As they say in recovery groups, the first step is to admit you've got a problem. White America has never really admitted that racism is our oldest social virus, and white Americans are responsible for perpetuating it. We can do better. We need to do better because too many have suffered too much for far too long, undeservedly, and because the more unequal we are, the weaker we are as a nation.
Nearly a quarter-century later, some of this still applies. I even used the term "virus" to describe racism, which is the metaphor in vogue these days. But the message "we can do better," sounds too timid. We must do much, much better than "better." Things have shifted momentously, but only in the last few years, mostly in the last two months. Our national conversation on race, since Ferguson, Missouri, now accelerated by the virus and George Floyd's murder, sounds something like this:
"Black lives matter."
"No, all lives matter."
"Black lives matter."
"I'm not a racist!"
"Breonna Taylor, Ahmaud Arbery, Rayshard Brooks, George Floyd."
"OK (pause), Black lives matter, but what about the looters?"
"White supremacy, white power, white privilege."
"OK, white privilege. But what about all those statues? They're going too far."
"White supremacy, white power, the confederate flag in Mississippi, taking a knee, the Washington Redskins, Native American genocide, police reform … now!"
"OK, OK, OK, OK, OK, OK! (pause) What now?"
What indeed? Now that they have our attention at last, people of color are telling their stories, and for the first time, large numbers of their fellow white citizens seem ready to listen. This is what progress sounds like.
It has always been about stories with human beings. Stories humanize us, connect us, change us. People of color need to tell their stories. How they got here. What they went through. What they still go through. White Americans need to listen, then get in touch with their own stories. How they got here. What they went through. What they are going through still. White America is in recovery over racism. The first step is admitting we've got the virus. All of us. Then we'll be listened to.

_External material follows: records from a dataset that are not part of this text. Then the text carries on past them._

(** * Workflow builder: step logging, integration store and graph execution

    A shallow embedding of the server-side logic of the workflow builder:

    - the step-logging wrappers ([withStepLogging], [stepHandler]) and the
      log-store functions ([logStepStartDb], [logStepCompleteDb]);
    - the integration credential store (AES-256-GCM envelope, config
      decryption, ownership validation of integration references);
    - the graph execution model (dependency ordering, interpolation,
      executor).

    Asynchronous functions are modelled in a state-and-exception monad over
    an explicit world: an [await] is a sequential bind, a rejected promise
    is a thrown value. *)

From Stdlib Require Import ZArith NArith Lia.
From Stdlib.Strings Require Import Ascii String Byte.
From stdpp Require Import base option list strings pretty gmap.

Local Open Scope Z_scope.
Local Open Scope string_scope.
Local Open Scope list_scope.
Local Set Warnings "-register-all".

(** ** JavaScript values *)

(** JSON-shaped runtime values. Numbers are the integers; an object is the
    list of its own properties in insertion order. *)
Inductive Value : Type :=
| VUndefined
| VNull
| VBool (b : bool)
| VNum (n : Z)
| VStr (s : string)
| VArr (items : list Value)
| VObj (props : list (string * Value)).

(** Property lookup [o[k]] on the own properties of an object. *)
Fixpoint assoc_get (k : string) (props : list (string * Value)) : option Value :=
  match props with
  | [] => None
  | (k', v) :: rest => if String.eqb k k' then Some v else assoc_get k rest
  end.

(** JavaScript truthiness. *)
Definition truthy (v : Value) : bool :=
  match v with
  | VUndefined | VNull => false
  | VBool b => b
  | VNum n => negb (Z.eqb n 0)
  | VStr s => negb (String.eqb s "")
  | VArr _ | VObj _ => true
  end.

(** [s.split(sep)] for a one-character separator. *)
Fixpoint str_split (sep : ascii) (s : string) : list string :=
  match s with
  | EmptyString => [""]
  | String c rest =>
      if Ascii.eqb c sep then "" :: str_split sep rest
      else match str_split sep rest with
           | first :: others => String c first :: others
           | [] => [String c EmptyString]
           end
  end.

(** The character [c] does not occur in [s]. *)
Fixpoint lacks (c : ascii) (s : string) : bool :=
  match s with
  | EmptyString => true
  | String c' rest => negb (Ascii.eqb c' c) && lacks c rest
  end.

(** A thrown value: an [Error] instance with its message, or anything else. *)
Inductive Exn : Type :=
| JsError (message : string)
| JsThrown (v : Value).

(** The outcome of running a piece of code: it returns or it throws. *)
Inductive Outcome (A : Type) : Type :=
| Returned (a : A)
| Thrown (e : Exn).
Arguments Returned {A} a.
Arguments Thrown {A} e.

(** ** The world of a step: clock, network and log endpoint *)

Inductive CompletionStatus : Type := StSuccess | StError.

(** JSON bodies POSTed to [/api/workflow-log]. *)
Inductive LogRequest : Type :=
| StartReq (executionId nodeId nodeName nodeType : string) (input : Value)
| CompleteReq (logId : string) (startTime : Z) (status : CompletionStatus)
              (output : Value) (error : option Value).

(** The body of a response to a start request, as far as the caller reads
    it: [result.logId] and [result.startTime], each possibly absent. *)
Record StartBody : Type := mkStartBody {
  body_logId : option string;
  body_startTime : option Z;
}.

(** A [fetch] response: the [ok] flag and the result of [response.json()]
    ([None] when parsing the body rejects). *)
Record Response : Type := mkResponse {
  ok : bool;
  json_body : option StartBody;
}.

(** What a [fetch] call does: it rejects (network failure) or resolves. *)
Inductive FetchResult : Type :=
| NetworkError
| Resolved (r : Response).

Record World : Type := mkWorld {
  clock : Z;                     (* the value of Date.now() *)
  network : list FetchResult;    (* the fate of the upcoming fetch calls *)
  wire : list LogRequest;        (* bodies handed to fetch so far *)
  console : list string;         (* console.error diagnostics *)
}.

(** ** State and exception monad *)

(** Code with effects on a state [S] that returns or throws. *)
Definition Eff (S A : Type) : Type := S → Outcome A * S.

Definition ret {S A} (a : A) : Eff S A := λ w, (Returned a, w).
Definition throw {S A} (e : Exn) : Eff S A := λ w, (Thrown e, w).
Definition bind {S A B} (m : Eff S A) (k : A → Eff S B) : Eff S B :=
  λ w, match m w with
       | (Returned a, w') => k a w'
       | (Thrown e, w') => (Thrown e, w')
       end.
(** [try { body } catch (error) { handler }] *)
Definition try_catch {S A} (body : Eff S A) (handler : Exn → Eff S A)
  : Eff S A :=
  λ w, match body w with
       | (Returned a, w') => (Returned a, w')
       | (Thrown e, w') => handler e w'
       end.

Notation "x <- m ;; k" := (bind m (λ x, k))
  (at level 100, m at next level, right associativity).
Notation "m ;;; k" := (bind m (λ _, k))
  (at level 100, right associativity).

(** Steps run in the world of the clock, the network and the console. *)
Abbreviation M := (Eff World).

Definition Date_now : M Z := λ w, (Returned (clock w), w).

Definition console_error (msg : string) : M unit :=
  λ w, (Returned tt,
        {| clock := clock w; network := network w; wire := wire w;
           console := console w ++ [msg] |}).

(** [fetch(url, {method: "POST", body: JSON.stringify(req)})]: the request
    goes on the wire and the next entry of [network] decides the result; an
    exhausted network rejects. *)
Definition fetch (req : LogRequest) : M Response :=
  λ w,
    let sent rest :=
      {| clock := clock w; network := rest; wire := wire w ++ [req];
         console := console w |} in
    match network w with
    | [] => (Thrown (JsError "fetch failed"), sent [])
    | NetworkError :: rest => (Thrown (JsError "fetch failed"), sent rest)
    | Resolved r :: rest => (Returned r, sent rest)
    end.

(** [await response.json()] *)
Definition response_json (r : Response) : M StartBody :=
  match json_body r with
  | Some b => ret b
  | None => throw (JsError "Unexpected end of JSON input")
  end.

Record StepContext : Type := mkStepContext {
  executionId : option string;
  nodeId : string;
  nodeName : string;
  nodeType : string;
}.

Record LogInfo : Type := mkLogInfo {
  logId : string;
  startTime : Z;
}.

(** [error instanceof Error ? error.message : "Unknown error"] *)
Definition errorMessageOf (error : Exn) : string :=
  match error with
  | JsError message => message
  | JsThrown _ => "Unknown error"
  end.

(** [result && typeof result === "object" && "success" in result &&
    result.success === false] *)
Definition isErrorResult (result : Value) : bool :=
  match result with
  | VObj props =>
      match assoc_get "success" props with
      | Some (VBool false) => true
      | _ => false
      end
  | _ => false
  end.

(** [errorResult.error || "Step execution failed"] *)
Definition errorOrDefault (result : Value) : Value :=
  match result with
  | VObj props =>
      match assoc_get "error" props with
      | Some e => if truthy e then e else VStr "Step execution failed"
      | None => VStr "Step execution failed"
      end
  | _ => VStr "Step execution failed"
  end.

(** [!context?.executionId]: the execution id when it is a non-empty string. *)
Definition contextExecutionId (context : option StepContext) : option string :=
  match context with
  | Some c =>
      match executionId c with
      | Some id => if String.eqb id "" then None else Some id
      | None => None
      end
  | None => None
  end.

(** [x || ""] on an optional string, [x || fallback] on an optional number. *)
Definition or_empty (x : option string) : string := default "" x.
Definition or_number (x : option Z) (fallback : Z) : Z :=
  match x with
  | Some n => if Z.eqb n 0 then fallback else n
  | None => fallback
  end.

(** ** Step logging utilities called from inside steps ([withStepLogging]) *)

Module StepLogging.
Section WithRedaction.

(** The redaction collaborator of [utils/redact]. *)
Variable redactSensitiveData : Value → Value.

Definition logStepStart (context : option StepContext) (input : Value)
  : M LogInfo :=
  match contextExecutionId context, context with
  | Some execId, Some ctx =>
      try_catch
        (let redactedInput := redactSensitiveData input in
         response <- fetch (StartReq execId (nodeId ctx) (nodeName ctx)
                                     (nodeType ctx) redactedInput) ;;
         if ok response then
           result <- response_json response ;;
           now <- Date_now ;;
           ret {| logId := or_empty (body_logId result);
                  startTime := or_number (body_startTime result) now |}
         else
           now <- Date_now ;;
           ret {| logId := ""; startTime := now |})
        (λ error,
           console_error "[stepHandler] Failed to log start:" ;;;
           now <- Date_now ;;
           ret {| logId := ""; startTime := now |})
  | _, _ =>
      now <- Date_now ;;
      ret {| logId := ""; startTime := now |}
  end.

Definition logStepComplete (logInfo : LogInfo) (status : CompletionStatus)
    (output : Value) (error : option Value) : M unit :=
  if String.eqb (logId logInfo) "" then ret tt
  else
    try_catch
      (let redactedOutput := redactSensitiveData output in
       _ <- fetch (CompleteReq (logId logInfo) (startTime logInfo) status
                               redactedOutput error) ;;
       ret tt)
      (λ err, console_error "[stepHandler] Failed to log completion:").

Definition withStepLogging (context : option StepContext) (input : Value)
    (stepLogic : M Value) : M Value :=
  logInfo <- logStepStart context input ;;
  try_catch
    (result <- stepLogic ;;
     (if isErrorResult result then
        logStepComplete logInfo StError result (Some (errorOrDefault result))
      else
        logStepComplete logInfo StSuccess result None) ;;;
     ret result)
    (λ error,
       let errorMessage := errorMessageOf error in
       logStepComplete logInfo StError VUndefined
                       (Some (VStr errorMessage)) ;;;
       throw error).

End WithRedaction.
End StepLogging.

(** ** The step handler that wraps a step function from outside ([stepHandler]) *)

Module StepHandler.
Section WithRedaction.

Variable redactSensitiveData : Value → Value.

Definition logStepStart (context : StepContext) (input : Value)
  : M LogInfo :=
  match contextExecutionId (Some context) with
  | None =>
      now <- Date_now ;;
      ret {| logId := ""; startTime := now |}
  | Some execId =>
      try_catch
        (let redactedInput := redactSensitiveData input in
         response <- fetch (StartReq execId (nodeId context)
                                     (nodeName context) (nodeType context)
                                     redactedInput) ;;
         if ok response then
           result <- response_json response ;;
           now <- Date_now ;;
           ret {| logId := or_empty (body_logId result);
                  startTime := or_number (body_startTime result) now |}
         else
           now <- Date_now ;;
           ret {| logId := ""; startTime := now |})
        (λ error,
           console_error "[stepHandler] Failed to log start:" ;;;
           now <- Date_now ;;
           ret {| logId := ""; startTime := now |})
  end.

And then it's time to act. People of all colors and all the lives that matter need to vote out the God-damned racists once and for all, so the laws can change and the police can change and this country can close the awful gap between our noble ideals and our ignoble reality, bringing this experiment in democracy in line with who we aspire to be.
As Frederick Douglass in his famous 5th of July speech to the ladies of the Rochester Anti-Slavery Society in 1852 — following a lengthy, no-holds-barred, scathing takedown of an America morally rotted by slavery — said:
"I leave off where I began, with hope. While drawing encouragement from the Declaration of Independence, the great principles it contains, and the genius of American institutions, my spirit is also cheered by the obvious tendencies of the age. Nations do not now stand in the same relation to each other that they did ages ago. No nation can now shut itself up from the surrounding world and trot round in the same old path of its fathers without interference. The time was when such could be done. Long established customs of hurtful character could formerly fence themselves in and do their evil work with social impunity. Knowledge was then confined and enjoyed by the privileged few, and the multitude walked on in mental darkness. But a change has now come over the affairs of mankind. Walled cities and empires have become unfashionable. … Intelligence is penetrating the darkest corners of the globe."
Slavery was undone in Douglass' lifetime, but 168 years later, we have not cured ourselves of the virus that still causes so much inhumanity. We have not developed a vaccine for racism. We have not built up immunity. The time for conversation alone is past. We must also act.
As it happens, there is a vote this November.
We can do better. Finally, actually.